By JEREMY LAURANCE
People at risk of heart disease should avoid buildings where smoking is permitted, says a United States federal public health agency, in the starkest warning yet about the dangers of tobacco.
Even 30 minutes of exposure to other people's smoke, while eating in a restaurant or sitting in an office, might be enough to trigger a fatal heart attack for those at risk, the Centres for Disease Control and Prevention in Atlanta said this week.
It is the first time the US Government agency in charge of protecting the nation's health has told non-smokers that they should not enter buildings or enclosed spaces where other people are smoking.
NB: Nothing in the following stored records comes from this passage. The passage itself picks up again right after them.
(** C3 (amended). When the copy was created and opened, every pass
    returned and the report path can be written, the copy is always saved
    again; the report is written only for a non-empty deduplicated list
    (for an empty one the report path is left as it was), and only a
    non-empty list has comments attached: with an empty list the saved
    copy is the document as the passes left it. *)
Theorem check_document_formatting_report_only_with_errors
    (add_comment_raises : Paragraph → Comment → bool) (P : Passes)
    (w w1 : World) (file_path new_file_path json_file_path : str)
    (d0 d1 : Document) (errs : list ErrorRecord) :
  os_path_exists w file_path = true →
  shutil_copyfile w file_path new_file_path = Ok w1 →
  open_document w1 new_file_path = Ok d0 →
  run_passes P d0 = Ok (errs, d1) →
  json_file_path ∉ locked w →
  new_file_path ≠ json_file_path →
  let all_errors := remove_duplicate_errors errs in
  let result :=
    check_document_formatting add_comment_raises P w
      file_path new_file_path json_file_path in
  result.1 = true
  ∧ files result.2 !! new_file_path =
      Some (DocxFile
              match all_errors with
              | [] => d1
              | _ :: _ =>
                  comment_errors add_comment_raises (U "Документёр")
                    (U "F") d1 all_errors
              end)
  ∧ files result.2 !! json_file_path =
      match all_errors with
      | [] => files w !! json_file_path
      | _ :: _ => Some (JsonFile all_errors)
      end.
Proof.
  intros Hex Hcopy Hopen Hpasses Hjson Hne all_errors result.
  unfold result.
  rewrite (check_document_formatting_completes _ _ _ _ _ _ _ _ _ _
             Hex Hcopy Hopen Hpasses Hjson).
  apply shutil_copyfile_Ok in Hcopy as (c & Hc & -> & Hdst).
  fold all_errors. destruct all_errors as [|e all]; simpl.
  - rewrite lookup_insert_eq, !lookup_insert_ne by done. done.
  - rewrite lookup_insert_eq, lookup_insert_ne, lookup_insert_eq by done.
    done.
Qed.
(** * LuaWrapper: a shallow embedding of [luawrapper.hpp]

    The header wraps the Lua 5.1 C API behind a singleton class.  Every
    member function is a short sequence of API calls on [m_luastate], so
    the embedding has two layers:

    - a model of the part of the Lua 5.1 C API the header calls (values,
      the operand stack, tables with their metatables, the registry, the
      reference mechanism of lauxlib and protected calls), written after
      the macros of [lua.h] / [lauxlib.h] and the reference manual;
    - the member functions of [LuaWrapper], translated line by line on
      top of that API.

    Running Lua code, loading a file, the length operator on the registry
    and the conversions between numbers and their text are the engine's
    business: they are fields of the class [LuaEngine] and every theorem
    holds for an arbitrary engine.

    Conventions.  The operand stack is a list whose head is the stack top
    (index [-1]); it is unbounded and allocation never fails.  The host
    calls the wrapper directly, with no Lua function running.  A [char*]
    argument is the text of a valid C string.  Pointers are integers,
    [NULL] is [0].  Reading a stack index that holds no value yields "no
    value" ([LUA_TNONE]), as [lua_type] reports for an empty position;
    the pseudo-indices are reached only through [lua_getglobal] and the
    reference functions, which are given their table directly.  [printf]
    appends to a console log, and prints a null [%s] argument as
    [(null)]. *)

From Stdlib Require Import ZArith List String Ascii Bool Lia DecimalString.
From Stdlib Require Import Floats.SpecFloat.
From stdpp Require Import base gmap strings list.

Local Open Scope string_scope.
Local Open Scope Z_scope.

(** ** Numbers: [lua_Number] is a C [double] *)

Definition lua_Number : Type := spec_float.

Definition prec : Z := 53.
Definition emax : Z := 1024.

Definition luai_numeq (a b : lua_Number) : bool := SFeqb a b.
Definition luai_numisnan (a : lua_Number) : bool := negb (luai_numeq a a).
(** * abr-test: the transcode job registry of [main.go]

    A shallow embedding of the job lifecycle of the HLS transcoding server:
    the registry [TranscodeState] (a map from video name to a pointer to a
    [VideoMapping], a reader/writer lock, a JSON file on disk), the request
    handlers [handleTranscode] and [handleStatus], the background job
    [transcode], and [load] / [save].

    Every Go function is written once, as a program over atomic actions
    ([Prog]).  The same program is given two readings: [run] executes it
    alone, from start to end; [pool_step] executes one action of one
    goroutine of a pool, so that a schedule fixes an interleaving.  Each
    action is one access to the shared state, so every run of a schedule
    is a sequentially consistent execution of the Go program.

    The Go standard library is not part of the repository.  What the code
    needs from it and what is intricate there (JSON text syntax, Unicode case
    folding of field names, lexical path cleaning) is a parameter, [GoLib];
    the way [encoding/json] moves between a JSON value and
    [map[string]*VideoMapping] depends on the struct tags of the source and
    is modelled directly.

    The file has three parts: the model, the vocabulary of the statements
    with the concrete scenarios, and the lemmas and theorems. *)

From Stdlib Require Import String Ascii.
From stdpp Require Import gmap strings list fin_maps sorting.

Open Scope string_scope.

(** * Part I: the model *)

(** ** Go strings *)

Module GoStrings.

(** [filepath.Ext]: walk back from the last byte, stop at a path separator,
    return the suffix that starts at the first dot met.  [before] is the
    part of the path not yet visited, reversed; [suffix] is [path[i+1:]]. *)
Fixpoint ext_scan (before suffix : list ascii) : list ascii :=
  match before with
  | [] => []
  | c :: more =>
      if Ascii.eqb c "/" then []
      else if Ascii.eqb c "." then c :: suffix
      else ext_scan more (c :: suffix)
  end.

Definition filepath_Ext (path : string) : string :=
  string_of_list_ascii (ext_scan (rev (list_ascii_of_string path)) []).

Definition strings_HasSuffix (s suffix : string) : bool :=
  (String.length suffix <=? String.length s)%nat &&
  String.eqb
    (substring (String.length s - String.length suffix) (String.length suffix) s)
    suffix.

Definition strings_TrimSuffix (s suffix : string) : string :=
  if strings_HasSuffix s suffix
  then substring 0 (String.length s - String.length suffix) s
  else s.

Definition strings_HasPrefix (s pre : string) : bool := String.prefix pre s.

Definition strings_TrimPrefix (s pre : string) : string :=
  if strings_HasPrefix s pre
  then substring (String.length pre) (String.length s - String.length pre) s
  else s.

(** [fmt.Sprintf("/hls/%s/master.m3u8", dir)] *)
Definition stream_url (dir : string) : string :=
  "/hls/" ++ dir ++ "/master.m3u8".

End GoStrings.
Export GoStrings.

(** ** Data model *)

Record VideoMapping := mkVideoMapping {
  OriginalName : string;   (* json:"original_name" *)
  TranscodeDir : string;   (* json:"transcode_dir" *)
  Status : string          (* json:"status": "processing", "completed", "failed" *)
}.

#[export] Instance VideoMapping_eq_dec : EqDecision VideoMapping.
Proof. solve_decision. Defined.

Definition zero_VideoMapping : VideoMapping := mkVideoMapping "" "" "".

Inductive Field := FOriginalName | FTranscodeDir | FStatus.

Definition get_field (f : Field) (v : VideoMapping) : string :=
  match f with
  | FOriginalName => OriginalName v
  | FTranscodeDir => TranscodeDir v
  | FStatus => Status v
  end.
(** X27: cgltf_parse_attribute_type reads the semantic and the set index
    of an attribute name.  For one of the seven names (POSITION, NORMAL,
    TANGENT, TEXCOORD, COLOR, JOINTS, WEIGHTS) followed by an underscore and
    the decimal notation of n, it gives the type of the name and the index
    n; for the name alone it gives the type and leaves the index as it was;
    for a name whose bytes before the first underscore are none of the
    seven, it gives the invalid type and leaves the index as it was. *)
Theorem cgltf_parse_attribute_type_names (out_index : Z) :
  (forall stem t n tail,
     (stem, t) ∈ attribute_names -> INT_MIN <= n <= INT_MAX ->
     isdigit (str_head tail) = false ->
     cgltf_parse_attribute_type (stem ++ CH_UNDERSCORE :: decimal_int n ++ tail) out_index
     = Some (t, n))
  /\ (forall stem t tail,
        (stem, t) ∈ attribute_names ->
        cgltf_parse_attribute_type (stem ++ CH_NUL :: tail) out_index
        = Some (t, out_index))
  /\ (forall name,
        (forall t, (attribute_stem name, t) ∉ attribute_names) ->
        cgltf_parse_attribute_type name out_index
        = Some (cgltf_attribute_type_invalid, out_index)).
Proof.
  assert (Hnames : forall stem t,
            (stem, t) ∈ attribute_names ->
            Forall (fun x => x <> 0 /\ x <> CH_UNDERSCORE) stem
            /\ attribute_of_stem stem = t /\ t <> cgltf_attribute_type_invalid).
  { intros stem t H. apply list_elem_of_In in H. cbn [attribute_names In] in H.
    repeat (destruct H as [[= <- <-] | H];
            [split; [repeat constructor; discriminate
                    | split; [reflexivity | discriminate]] |]).
    destruct H. }
  split; [| split].
  - intros stem t n tail Hin Hn Htail.
    destruct (Hnames stem t Hin) as (Hstem & Htype & Hvalid).
    rewrite cgltf_parse_attribute_type_stem. unfold attribute_stem.
    rewrite strchr_first by (auto; discriminate). cbv zeta.
    rewrite take_app_length, Htype. rewrite bool_decide_eq_true_2 by exact Hvalid.
    change (CH_UNDERSCORE :: decimal_int n ++ tail)
      with ([CH_UNDERSCORE] ++ decimal_int n ++ tail).
    rewrite app_assoc, drop_app_length' by (rewrite length_app; cbn; lia).
    rewrite atoi_decimal_int by assumption. reflexivity.
  - intros stem t tail Hin.
    destruct (Hnames stem t Hin) as (Hstem & Htype & Hvalid).
    rewrite cgltf_parse_attribute_type_stem. unfold attribute_stem.
    assert (Hnone : strchr (stem ++ CH_NUL :: tail) CH_UNDERSCORE = None).
    { clear Hin Htype. induction Hstem as [| x stem [Hx Hu] _ IH]; cbn [app strchr].
      - reflexivity.
      - unfold CH_NUL in *. destruct (Z.eqb_spec x 0); [contradiction |].
        destruct (Z.eqb_spec x CH_UNDERSCORE); [contradiction |]. rewrite IH. reflexivity. }
    rewrite Hnone. cbv zeta. rewrite c_str_app_nul, Htype; [reflexivity |].
    eapply Forall_impl; [exact Hstem |]. intros x [Hx _]. exact Hx.
  - intros name Hnot. rewrite cgltf_parse_attribute_type_stem. cbv zeta.
    assert (Hinvalid : attribute_of_stem (attribute_stem name) = cgltf_attribute_type_invalid).
    { unfold attribute_of_stem.
      destruct (find _ attribute_names) as [[stem t] |] eqn:Hfind; [| reflexivity].
      apply find_some in Hfind as [Hin Heq]. exfalso.
      apply bool_decide_eq_true_1 in Heq. cbn [fst] in Heq. subst stem.
      apply (Hnot t). apply list_elem_of_In. exact Hin. }
    rewrite Hinvalid. destruct (strchr name CH_UNDERSCORE); reflexivity.
Qed.

Lemma cgltf_json_strcmp_equal_witness :
  exists r, cgltf_json_strcmp asset_key asset_doc (json_bytes "asset") = Some r
            /\ (r = 0 <-> tok_type asset_key = JSMN_STRING
                          /\ token_text asset_key asset_doc = c_str (json_bytes "asset")).
Proof.
  apply (cgltf_json_strcmp_equal asset_key asset_doc (json_bytes "asset"));
    vm_compute; first [split; congruence | congruence | reflexivity].
Defined.

Lemma cgltf_calloc_no_wrap_witness :
  cgltf_calloc alloc_options 4 3 = Some (Some (replicate 12 0))
  /\ count_of (replicate 12 0) = 4 * 3.
Proof.
  split; [reflexivity |].
  exact (proj1 (proj2 (cgltf_calloc_no_wrap alloc_options 4 3 ltac:(lia) ltac:(lia))
                  (replicate 12 0) eq_refl)).
Defined.

Lemma cgltf_parse_json_array_block_witness :
  cgltf_parse_json_array alloc_options triple_tokens 0 4 None 0
  = Some (1, Some (replicate 12 0), 3)
  /\ count_of (replicate 12 0) = 4 * 3.
Proof.
  split; [reflexivity |].
  destruct (proj1 (cgltf_parse_json_array_block alloc_options triple_tokens 0 4 None 0
                     1 (Some (replicate 12 0)) 3 ltac:(lia) eq_refl) ltac:(lia))
    as (tok & block & _ & _ & _ & _ & _ & Hblock & Hcount & _).
  injection Hblock as <-. exact Hcount.
Defined.

Lemma cgltf_parse_json_string_copy_witness :
  token_text asset_key asset_doc = json_bytes "asset"
  /\ cgltf_parse_json_string alloc_options asset_tokens 1 asset_doc None 205
     = Some (Copied (2, Some (json_bytes "asset" ++ [CH_NUL]))).
Proof.
  split; [reflexivity |].
  exact (cgltf_parse_json_string_copy alloc_options asset_tokens 1 asset_doc None 205
           asset_key always_alloc eq_refl eq_refl
           ltac:(vm_compute; split; congruence) ltac:(vm_compute; congruence)
           ltac:(vm_compute; reflexivity)
           ltac:(apply (bool_decide_unpack _); vm_compute; exact I) eq_refl).
Defined.

Lemma cgltf_json_to_int_decimal_witness :
  token_text float_type_token (json_bytes "5126") = decimal_int 5126
  /\ cgltf_json_to_int float_type_token (json_bytes "5126") = Some 5126.
Proof.
  split; [reflexivity |].
  exact (cgltf_json_to_int_decimal float_type_token (json_bytes "5126") 5126 eq_refl
           ltac:(vm_compute; split; congruence) ltac:(vm_compute; congruence) eq_refl
           ltac:(vm_compute; split; congruence)).
Defined.

Lemma cgltf_json_to_bool_true_witness :
  exists b, cgltf_json_to_bool true_token (json_bytes "{'a':true}") = Some b
            /\ (b = true <-> token_text true_token (json_bytes "{'a':true}") = STR_TRUE).
Proof.
  apply (cgltf_json_to_bool_true true_token (json_bytes "{'a':true}"));
    vm_compute; congruence.
Defined.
The warning follows growing evidence that, as well as the long-term effects of smoking in causing heart disease and cancer, toxins in tobacco smoke also have rapid short-term effects in causing the blood to clot.
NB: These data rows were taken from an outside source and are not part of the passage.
Lemma wait_iteration_shape process_name num_procs terminal_state w r w' t :
  wait_iteration getProcessInfo perform process_name num_procs terminal_state w
    = (r, w', t) ->
  iteration process_name num_procs terminal_state r t.
Proof.
  rewrite wait_iteration_eq. unfold range at 1.
  destruct (query_states getProcessInfo process_name (seq 0 (Z.to_nat num_procs)) w)
    as [[[states|x|] w1] t1] eqn:E; apply query_states_seq in E.
  - destruct E as [L ->].
    assert (L' : List.length states = List.length (range num_procs))
      by (unfold range; rewrite length_seq; exact L).
    destruct (any_fatal states) eqn:F.
    + intros H; injection H as <- <- <-. now apply It_fatal.
    + destruct (all_terminal terminal_state states) eqn:T.
      * intros H; injection H as <- <- <-. now apply It_done.
      * destruct (perform w1 (Sleep 1)) as [o w2].
        intros H; injection H as <- <- <-. now apply It_pending.
  - destruct E as (states & e & L & -> & ->).
    assert (L' : List.length states < List.length (range num_procs))
      by (unfold range; rewrite length_seq; exact L).
    destruct e; cbn [is_OSError];
      try (intros H; injection H as <- <- <-; apply It_raise; [assumption|discriminate]).
    destruct (perform w1 (Sleep 1)) as [o w2].
    intros H; injection H as <- <- <-. rewrite <- app_assoc. now apply It_oserror.
  - destruct E.
Qed.

(** A loop records the traces of its iterations one after the other. *)
Lemma while_true_looping (body : M World ctl) (step : res ctl -> trace -> Prop) :
  (forall w r w' t, body w = (r, w', t) -> step r t /\ r <> OutOfFuel) ->
  forall fuel w r w' t,
    while_true fuel body w = (r, w', t) -> looping step r t.
Proof.
  intros Hbody. induction fuel as [|fuel IH]; intros w r w' t H.
  - injection H as <- <- <-. constructor.
  - rewrite while_true_S in H.
    destruct (body w) as [[[[]|x|] w1] t1] eqn:E; apply Hbody in E as [E NF].
    + destruct (while_true fuel body w1) as [[r2 w2] t2] eqn:E2.
      injection H as <- <- <-. apply Loop_continue; [exact E|]. eapply IH, E2.
    + injection H as <- <- <-. now apply Loop_break.
    + injection H as <- <- <-. now apply Loop_exc.
    + now elim NF.
Qed.

Lemma wait_for_process_waiting fuel process_name num_procs terminal_state w r w' t :
  wait_for_process getProcessInfo perform fuel process_name num_procs terminal_state w
    = (r, w', t) ->
  waiting process_name num_procs terminal_state r t.
Proof.
  unfold wait_for_process, waiting. unfold bind at 1, log.
  destruct (while_true fuel _ w) as [[r2 w2] t2] eqn:E.
  intros H; injection H as <- <- <-. exists t2. split; [reflexivity|].
  eapply while_true_looping, E.
  intros w0 r0 w0' t0 H0. apply wait_iteration_shape in H0. split; [exact H0|].
  intros ->. inversion H0 as [| | ? o ? ? ? Ho | ? o ? Ho |]; destruct o; discriminate.
Qed.

Lemma wait_for_process_eq fuel process_name num_procs terminal_state w :
  wait_for_process getProcessInfo perform fuel process_name num_procs terminal_state w =
  after [EvLog Info (waiting_text process_name)]
    (while_true fuel
       (wait_iteration getProcessInfo perform process_name num_procs terminal_state) w).
Proof.
  unfold wait_for_process, bind at 1, log, after.
  now destruct (while_true fuel _ w) as [[r2 w2] t2].
Qed.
Britain's Department of Health said this week that it had consistently said smoke-free polices were the ideal and had drawn attention in leaflets to the immediate effects of second-hand smoke on the heart.
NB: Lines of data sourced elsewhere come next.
Lemma Create_new_row_witness :
  exists old new,
    rows (snd (Create plain (record 0 None 0 0 0 5 7)
                 (Some (record_of_row (mk 1 None 0 1 4 1 7))) (fresh_store tableAB)))
      = old ++ [new]
    /\ length old = length (rows (fresh_store tableAB))
    /\ rParentID new = rParentID (row_of_source (record 0 None 0 0 0 5 7))
    /\ rChildrenCount new = rChildrenCount (row_of_source (record 0 None 0 0 0 5 7))
    /\ rScope new = rScope (row_of_source (record 0 None 0 0 0 5 7))
    /\ (rID (row_of_source (record 0 None 0 0 0 5 7)) <> 0 ->
        rID new = rID (row_of_source (record 0 None 0 0 0 5 7)))
    /\ ~ In (rID new) (map rID (rows (fresh_store tableAB))).
Proof.
  apply (Create_new_row plain (record 0 None 0 0 0 5 7)
           (Some (record_of_row (mk 1 None 0 1 4 1 7)))
           (Where_scope 7 plain) (item_of_row (mk 0 None 0 0 0 5 7)) (fresh_store tableAB)).
  - reflexivity.
  - by_compute.
  - left. reflexivity.
  - intros p Hp. injection Hp as <-.
    exists (Where_scope 7 plain), (item_of_row (mk 1 None 0 1 4 1 7)).
    split; [reflexivity | vm_compute; discriminate].
Defined.

(** * The links after a relocation *)

Lemma map_keys_update_rows tx cond set t :
  (forall x, keys (set x) = keys x) -> map keys (update_rows tx cond set t) = map keys t.
Proof.
  intros H. unfold update_rows. rewrite map_map. apply map_ext.
  intros r. apply update_row_keys, H.
Qed.

Lemma map_keys_sync_rows tx p t : map keys (sync_rows tx p t) = map keys t.
Proof.
  unfold sync_rows. destruct (Valid p); [| reflexivity].
  apply map_keys_update_rows. reflexivity.
Qed.

Lemma select_parent_sync_rows tx p q t :
  length (select_rows tx (parent_is p) (sync_rows tx q t))
  = length (select_rows tx (parent_is p) t).
Proof.
  apply select_rows_keys; [apply parent_is_keys | apply map_keys_sync_rows].
Qed.

Lemma in_scope_keys tx r r' : keys r = keys r' -> in_scope tx r = in_scope tx r'.
Proof. unfold keys. intros H. apply in_scope_ext. congruence. Qed.

(** The count written by one resynchronisation. *)
Lemma sync_rows_count tx p t r' :
  Valid p = true ->
  In r' (sync_rows tx p t) -> in_scope tx r' = true -> rID r' = Int64 p ->
  rChildrenCount r' = Z.of_nat (length (select_rows tx (parent_is p) (sync_rows tx p t))).
Proof.
  intros Hv Hin Hs Hid. rewrite select_parent_sync_rows.
  unfold sync_rows in Hin. rewrite Hv in Hin. unfold update_rows in Hin.
  apply in_map_iff in Hin as (r & <- & Hr). unfold update_row in *.
  destruct (in_scope tx r && (rID r =? Int64 p)) eqn:E; [reflexivity |].
  rewrite Hs in E. simpl in E. apply Z.eqb_neq in E. contradiction.
Qed.

(** A count that is right stays right when another one is resynchronised. *)
Lemma sync_rows_keeps_count tx p q t :
  Valid p = true ->
  (forall r, In r t -> in_scope tx r = true -> rID r = Int64 p ->
             rChildrenCount r = Z.of_nat (length (select_rows tx (parent_is p) t))) ->
  forall r', In r' (sync_rows tx q t) -> in_scope tx r' = true -> rID r' = Int64 p ->
             rChildrenCount r'
             = Z.of_nat (length (select_rows tx (parent_is p) (sync_rows tx q t))).
Proof.
  intros Hv H r' Hin Hs Hid. rewrite select_parent_sync_rows.
  unfold sync_rows in Hin. destruct (Valid q) eqn:Hq; [| auto].
  unfold update_rows in Hin. apply in_map_iff in Hin as (r & <- & Hr).
  unfold update_row in *.
  destruct (in_scope tx r && (rID r =? Int64 q)) eqn:E; [| auto].
  simpl in *. apply andb_prop in E as [_ E]. apply Z.eqb_eq in E.
  f_equal. f_equal. unfold select_rows. apply List.filter_ext. intros x.
  f_equal. unfold parent_is. rewrite Hv, Hq. destruct (rParentID x); [| reflexivity].
  simpl. congruence.
Qed.

Lemma target_rows_parent tx id ids step dc np t r' :
  In r' (target_rows tx id ids step dc np t) -> in_scope tx r' = true -> rID r' = id ->
  rParentID r' = null_value np.
Proof.
  unfold target_rows, update_rows at 1. intros Hin Hs Hid.
  apply in_map_iff in Hin as (r & <- & Hr). unfold update_row in *.
  destruct (in_scope tx r && (rID r =? id)) eqn:E; [reflexivity |].
  rewrite Hs in E. simpl in E. apply Z.eqb_neq in E. contradiction.
Qed.

Lemma sync_rows_parent tx p t r' :
  In r' (sync_rows tx p t) ->
  exists r, In r t /\ keys r' = keys r.
Proof.
  unfold sync_rows. destruct (Valid p); [| eauto].
  unfold update_rows. intros Hin. apply in_map_iff in Hin as (r & <- & Hr).
  exists r. split; [exact Hr |]. apply update_row_keys. reflexivity.
Qed.

Lemma moved_rows_links tx n ids gte lte astep step dc np t :
  let t' := moved_rows tx n ids gte lte astep step dc np t in
  (forall r', In r' t' -> in_scope tx r' = true -> rID r' = ID n ->
              rParentID r' = null_value np)
  /\ (forall p r', p = ParentID n \/ p = np -> Valid p = true ->
                   In r' t' -> in_scope tx r' = true -> rID r' = Int64 p ->
                   rChildrenCount r' = Z.of_nat (length (select_rows tx (parent_is p) t'))).
Proof.
  intros t'. subst t'. unfold moved_rows.
  set (T := target_rows tx (ID n) ids step dc np (affected_rows tx gte lte astep t)).
  split.
  - intros r' Hin Hs Hid.
    apply sync_rows_parent in Hin as (r1 & Hin & K1).
    apply sync_rows_parent in Hin as (r2 & Hin & K2).
    assert (K : keys r' = keys r2) by congruence.
    rewrite (in_scope_keys tx _ _ K) in Hs.
    unfold keys in K. injection K as K1' K2' K3'. rewrite K3'.
    apply (target_rows_parent tx (ID n) ids step dc np _ r2 Hin Hs). congruence.
  - intros p r' [-> | ->] Hv Hin Hs Hid.
    + apply (sync_rows_keeps_count tx (ParentID n) np); try assumption.
      intros r Hr Hsr Hidr. apply sync_rows_count; assumption.
    + apply sync_rows_count; assumption.
Qed.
A spokeswoman said: "People with heart conditions do need to take extra precautions."
The stronger American warning is in an article in the British Medical Journal, accompanying a study of Helena, a small town in Montana, which banned smoking in public in June 2002, only to have the ban rescinded six months later by opponents of the law.
During the ban, when smoking was outlawed in offices, factories, restaurants, bars and all public enclosed spaces, heart attack admissions to the local hospital fell by 40 per cent.
After the ban was lifted, the heart attack rate increased to its former level.
The study was published online this month at www.bmj.com, but this week it has appeared in the paper edition of the journal with, for the first time, the associated comments by the Centres for Disease Control.
Even eating in a smoky restaurant could cause a heart attack, said the authors, Terry Pechacek and Stephen Babb of the centres' Office on Smoking and Health. They said: "As unlikely as this sounds, a growing body of scientific data suggests that this is possible."
Scientists have been puzzled by the disproportionate risks associated with passive smoking.
A non-smoker who lives with a person who smokes 20 cigarettes a day has one-third of the risk of the partner, even though they are exposed to 1 per cent of the smoke.
Laboratory evidence suggests that this is because toxins in tobacco smoke peak at low levels of exposure, increasing the tendency of blood platelets to stick together and inflaming the arteries, increasing the risk of thrombosis - a blood clot that can trigger a heart attack.
The result is that the risk of heart problems increases rapidly for people who smoke one to five cigarettes a day, but then rises more slowly as smoking increases to 20 cigarettes a day.